Germany Eyes Legislation Making Companies Liable for Suppliers

German companies are failing to meet the government’s ecological and social standards for their foreign supply chains, raising the prospect that Angela Merkel’s administration will now introduce legislation to force them.

A survey carried out by the foreign ministry found that only a minority of the companies based in Germany with more than 500 employees had met the requirements laid out in the government’s 2016 National Action Plan for Business and Human Rights. Only 20% of the 2,250 companies asked to participate in the survey actually answered, DPA news agency reported on Tuesday.
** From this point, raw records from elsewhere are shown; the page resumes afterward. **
(** The loop over the submessages: the receiver, the events, and whether the loop was left with
    [break] or at the end of the message. *)
Fixpoint process_submessages (fuel : nat) (ignore_submessages : bool) (events : list RecvEvent) (r : MessageReceiver) :
    CDR (MessageReceiver * list RecvEvent * bool) :=
  m ← get_msg;
  if msg_pos m <? msg_length m then
    match fuel with
    | O => cdr_fault
    | S fuel' =>
        h ← readSubmessageHeader smh_default;
        let '(ok, submsgh) := h : bool * SubmessageHeader_t in
        if negb ok then mret (r, events, false)
        else
          m ← get_msg;
          let next_msg_pos := u32 (msg_pos m + Z.land (u32 (submessageLength submsgh + 3)) (2 ^ 32 - 4)) in
          p ← (if ignore_submessages && negb (submessageId submsgh =? INFO_SRC)
               then mret (true, r, [], ignore_submessages)
               else process_submessage submsgh ignore_submessages events r);
          let '(valid, r', events', ignore') := p : bool * MessageReceiver * list RecvEvent * bool in
          if negb valid || is_last submsgh then mret (r', events ++ events', true)
          else
            modify_msg (msg_set_pos next_msg_pos);;
            process_submessages fuel' ignore' (events ++ events') r'
    end
  else mret (r, events, true).
Lemma in_message_mono B L L' p : L' <= L → in_message B L' p → in_message B L p.
Proof. intros Hle (off & ? & ? & ? & ?). exists off. split_and!; done || lia. Qed.

Lemma event_ok_mono B L L' e : L' <= L → event_ok B L' e → event_ok B L e.
Proof. intros Hle. destruct e; cbn; try done; intros; destruct_and?; split_and?; eauto using in_message_mono. Qed.

Section Facts.
Context (B : list Z) (L : Z) (HB : block_ok B L) (HL : 20 <= L <= 2 ^ 30).

Lemma in_message_empty e k : in_message B L (Payload e 0 [] k).
Proof using HB HL.
  exists 0. cbn. split_and!; [lia..|]. rewrite mem_load_Some; [done | lia | lia |]. destruct HB as (_ & ? & _). lia.
Qed.

(** ** Headers *)

Lemma octet_at_pos_spec s m : msg_in B L s m → msg_pos m + 1 <= L → ∃ o, octet_at_pos m = Some (o, m) ∧ is_u8 o.
Proof using HB.
  intros Hm Hle. destruct (peek_spec B L HB s 1 m Hm ltac:(lia) Hle) as (bs & Ep & _ & Hlen & H8).
  exists (le_combine bs). split; [unfold octet_at_pos, mbind, CDR_bind; by rewrite Ep|].
  pose proof (le_combine_range bs H8) as Hr. rewrite Hlen in Hr. done.
Qed.

(** One step of a computation whose result is known. *)
Lemma bind_step {A C} (f : CDR A) (g : A → CDR C) m a m1 : f m = Some (a, m1) → (f ≫= g) m = g a m1.
Proof. intros E. unfold mbind, CDR_bind. by rewrite E. Qed.
(* ===== verification/MessageCreator.v ===== *)
(** * RTPSMessageCreator (src/cpp/rtps/messages/RTPSMessageCreator.cpp, submessages/*.hpp)

    Serialization of the RTPS header and of the submessages without payload. As in
    the code, the results of the functions of [CDRMessage] are ignored: the callers
    make sure that the message has room. *)

From Stdlib Require Import ZArith Lia ZifyBool.
From stdpp Require Import base numbers list option list_numbers.
From S2P Require Import Prelude SequenceNumber BitmapRange Bytes Guid Time CDRMessage ParameterList MessageReceiver.

Open Scope Z_scope.

(** [msg->length = msg->pos] *)
Definition set_length_to_pos : CDR () := modify_msg (λ m,
  {| msg_buffer := msg_buffer m; msg_pos := msg_pos m; msg_max_size := msg_max_size m;
     msg_reserved_size := msg_reserved_size m; msg_length := msg_pos m; msg_endian := msg_endian m;
     msg_wraps := msg_wraps m |}).

Definition addHeader_version (guidPrefix : GuidPrefix_t) (version : Z * Z) (vendorId : list Z) : CDR bool :=
  addOctet 0x52;; addOctet 0x54;; addOctet 0x50;; addOctet 0x53;;
  addOctet (fst version);; addOctet (snd version);;
  addOctet (nth 0 vendorId 0);; addOctet (nth 1 vendorId 0);;
  addData (Some (pfx_value guidPrefix)) 12;;
  set_length_to_pos;; mret true.

Definition addHeader (guidPrefix : GuidPrefix_t) : CDR bool :=
  addHeader_version guidPrefix c_ProtocolVersion c_VendorId_eProsima.

Definition addSubmessageHeader (id flags size : Z) : CDR bool :=
  modify_msg (msg_set_endian LITTLEEND);;
  addOctet id;; addOctet (Z.lor flags 1);; addUInt16 size;;
  set_length_to_pos;; mret true.

Definition addSubmessageInfoTS (time : Time_t) (invalidateFlag : bool) : CDR bool :=
  modify_msg (msg_set_endian LITTLEEND);;
  addOctet INFO_TS;; addOctet (if invalidateFlag then 3 else 1);; addUInt16 (if invalidateFlag then 0 else 8);;
  if negb invalidateFlag then addInt32 (seconds_ time);; addUInt32 (fraction_ time);; mret true else mret true.

Definition addSubmessageInfoSRC (version : Z * Z) (vendorId : list Z) (guidPrefix : GuidPrefix_t) : CDR bool :=
  modify_msg (msg_set_endian LITTLEEND);;
  addOctet INFO_SRC;; addOctet 1;; addUInt16 20;; addUInt32 0;;
  addOctet (fst version);; addOctet (snd version);;
  addOctet (nth 0 vendorId 0);; addOctet (nth 1 vendorId 0);;
  addData (Some (pfx_value guidPrefix)) 12;; mret true.

Definition addSubmessageInfoDST (guidP : GuidPrefix_t) : CDR bool :=
  modify_msg (msg_set_endian LITTLEEND);;
  addOctet INFO_DST;; addOctet 1;; addUInt16 12;;
  addData (Some (pfx_value guidP)) 12;; mret true.

(** The octets of the size of the submessage, at the position reserved for them. *)
Definition patch_size (size_pos size : Z) : CDR () := λ m,
  b ← mem_store (msg_block m) size_pos
        (if decide (msg_endian m = DEFAULT_ENDIAN) then le_split 2 size else rev (le_split 2 size));
  Some ((), {| msg_buffer := match msg_buffer m with Some _ => Some b | None => None end; msg_pos := msg_pos m;
               msg_max_size := msg_max_size m; msg_reserved_size := msg_reserved_size m;
               msg_length := msg_length m; msg_endian := msg_endian m; msg_wraps := msg_wraps m |}).

(** A submessage whose size is known after its contents have been added. *)
Definition sized_submessage (id flags : Z) (body : CDR ()) : CDR bool :=
  m ← get_msg;
  let old_endianess := msg_endian m in
  modify_msg (msg_set_endian LITTLEEND);;
  addOctet id;; addOctet flags;;
  m1 ← get_msg;
  let submessage_size_pos := msg_pos m1 in
  addUInt16 0;;
  m2 ← get_msg;
  let position_size_count_size := msg_pos m2 in
  body;;
  m3 ← get_msg;
  patch_size submessage_size_pos (u16 (u32 (msg_pos m3 - position_size_count_size)));;
  modify_msg (msg_set_endian old_endianess);; mret true.

Definition addSubmessageHeartbeat (readerId writerId : EntityId_t) (firstSN lastSN : SequenceNumber_t) (count : Z)
    (isFinal livelinessFlag : bool) : CDR bool :=
  sized_submessage HEARTBEAT (Z.lor (Z.lor 1 (if isFinal then 2 else 0)) (if livelinessFlag then 4 else 0))
    (addEntityId readerId;; addEntityId writerId;; addSequenceNumber firstSN;; addSequenceNumber lastSN;;
     addInt32 (i32 count);; mret ()).

Definition addSubmessageHeartbeatFrag (readerId writerId : EntityId_t) (firstSN : SequenceNumber_t)
    (lastFN : FragmentNumber_t) (count : Z) : CDR bool :=
  sized_submessage HEARTBEAT_FRAG 1
    (addEntityId readerId;; addEntityId writerId;; addSequenceNumber firstSN;; addUInt32 lastFN;;
     addInt32 (i32 count);; mret ()).

Definition addSubmessageAcknack (readerId writerId : EntityId_t) (SNSet : SequenceNumberSet_t) (count : Z)
    (finalFlag : bool) : CDR bool :=
  sized_submessage ACKNACK (Z.lor 1 (if finalFlag then 2 else 0))
    (addEntityId readerId;; addEntityId writerId;; addSequenceNumberSet SNSet;; addInt32 count;; mret ()).

Definition addSubmessageNackFrag (readerId writerId : EntityId_t) (writerSN : SequenceNumber_t)
    (fnState : FragmentNumberSet_t) (count : Z) : CDR bool :=
  sized_submessage NACK_FRAG 1
    (addEntityId readerId;; addEntityId writerId;; addSequenceNumber writerSN;; addFragmentNumberSet fnState;;
     addUInt32 (u32 count);; mret ()).

Definition addSubmessageGap (seqNumFirst : SequenceNumber_t) (seqNumList : SequenceNumberSet_t)
    (readerId writerId : EntityId_t) : CDR bool :=
  sized_submessage GAP 1
    (addEntityId readerId;; addEntityId writerId;; addSequenceNumber seqNumFirst;; addSequenceNumberSet seqNumList;; mret ()).

Definition addMessageHeartbeat (guidprefix remoteGuidprefix : GuidPrefix_t) (readerId writerId : EntityId_t)
    (firstSN lastSN : SequenceNumber_t) (count : Z) (isFinal livelinessFlag : bool) : CDR bool :=
  addHeader guidprefix;; addSubmessageInfoDST remoteGuidprefix;;
  addSubmessageHeartbeat readerId writerId firstSN lastSN count isFinal livelinessFlag;;
  set_length_to_pos;; mret true.

Definition addMessageAcknack (guidprefix remoteGuidPrefix : GuidPrefix_t) (readerId writerId : EntityId_t)
    (SNSet : SequenceNumberSet_t) (count : Z) (finalFlag : bool) : CDR bool :=
  addHeader guidprefix;; addSubmessageInfoDST remoteGuidPrefix;;
  addSubmessageAcknack readerId writerId SNSet count finalFlag;;
  set_length_to_pos;; mret true.

Definition addMessageNackFrag (guidprefix remoteGuidPrefix : GuidPrefix_t) (readerId writerId : EntityId_t)
    (writerSN : SequenceNumber_t) (fnState : FragmentNumberSet_t) (count : Z) : CDR bool :=
  addHeader guidprefix;; addSubmessageInfoDST remoteGuidPrefix;;
  addSubmessageNackFrag readerId writerId writerSN fnState count;;
  set_length_to_pos;; mret true.

(** [now] is the time the clock gives. *)
Definition addMessageGap (now : Time_t) (guidprefix remoteGuidPrefix : GuidPrefix_t) (seqNumFirst : SequenceNumber_t)
    (seqNumList : SequenceNumberSet_t) (readerId writerId : EntityId_t) : CDR bool :=
  addHeader guidprefix;; addSubmessageInfoDST remoteGuidPrefix;; addSubmessageInfoTS now false;;
  addSubmessageGap seqNumFirst seqNumList readerId writerId;; mret true.
Lemma poke_grow bs m : writing m → room (Z.of_nat (length bs)) m →
  (poke bs;; grow (Z.of_nat (length bs))) m = Some ((), put bs m).
Proof.
  intros [(b & Eb & Hb) Hp Hmax Hl He] Hroom. unfold room in Hroom. unfold mbind, CDR_bind, poke, msg_block. rewrite Eb. cbn [from_option id].
  rewrite mem_store_Some by lia. unfold put, grow, modify_msg. rewrite Eb. cbn -[u32]. rewrite !u32_small by zwidth. done.
Qed.

Lemma appends_copy bs : appends (copyToBuffer bs false) bs.
Proof. intros m Hm Hroom. exists (). by apply poke_grow. Qed.

Lemma appends_primitive n v : appends (addPrimitive n v) (le_split n v).
Proof.
  intros m Hm Hroom. rewrite le_split_length in Hroom. exists true. unfold addPrimitive. rewrite (bind_step _ _ m m m) by done.
  rewrite has_space by (done || lia). cbn [negb]. rewrite bool_decide_eq_false_2 by (rewrite (wr_endian m Hm); by intros []).
  destruct (appends_copy (le_split n v) m Hm) as [[] E]; [by rewrite le_split_length|]. by rewrite (bind_step _ _ _ _ _ E).
Qed.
The study shows “very clearly that many companies have fallen short of the government‘s expectation,” Foreign Minister Heiko Maas said in a statement. “We must therefore now talk about legal regulations, so that exemplary actions by companies will be rewarded and the black sheep will be held accountable.”

The intention of making companies responsible for human rights globally forms part of the coalition agreement between Merkel’s Christian Democratic-led bloc and the Social Democrats. Yet, while the labor ministry and the development ministry threatened they would legally enforce the standards if companies didn’t comply, Economy Minister Peter Altmaier of the CDU warned this would further burden an economy already suffering severely from the effects of the coronavirus pandemic.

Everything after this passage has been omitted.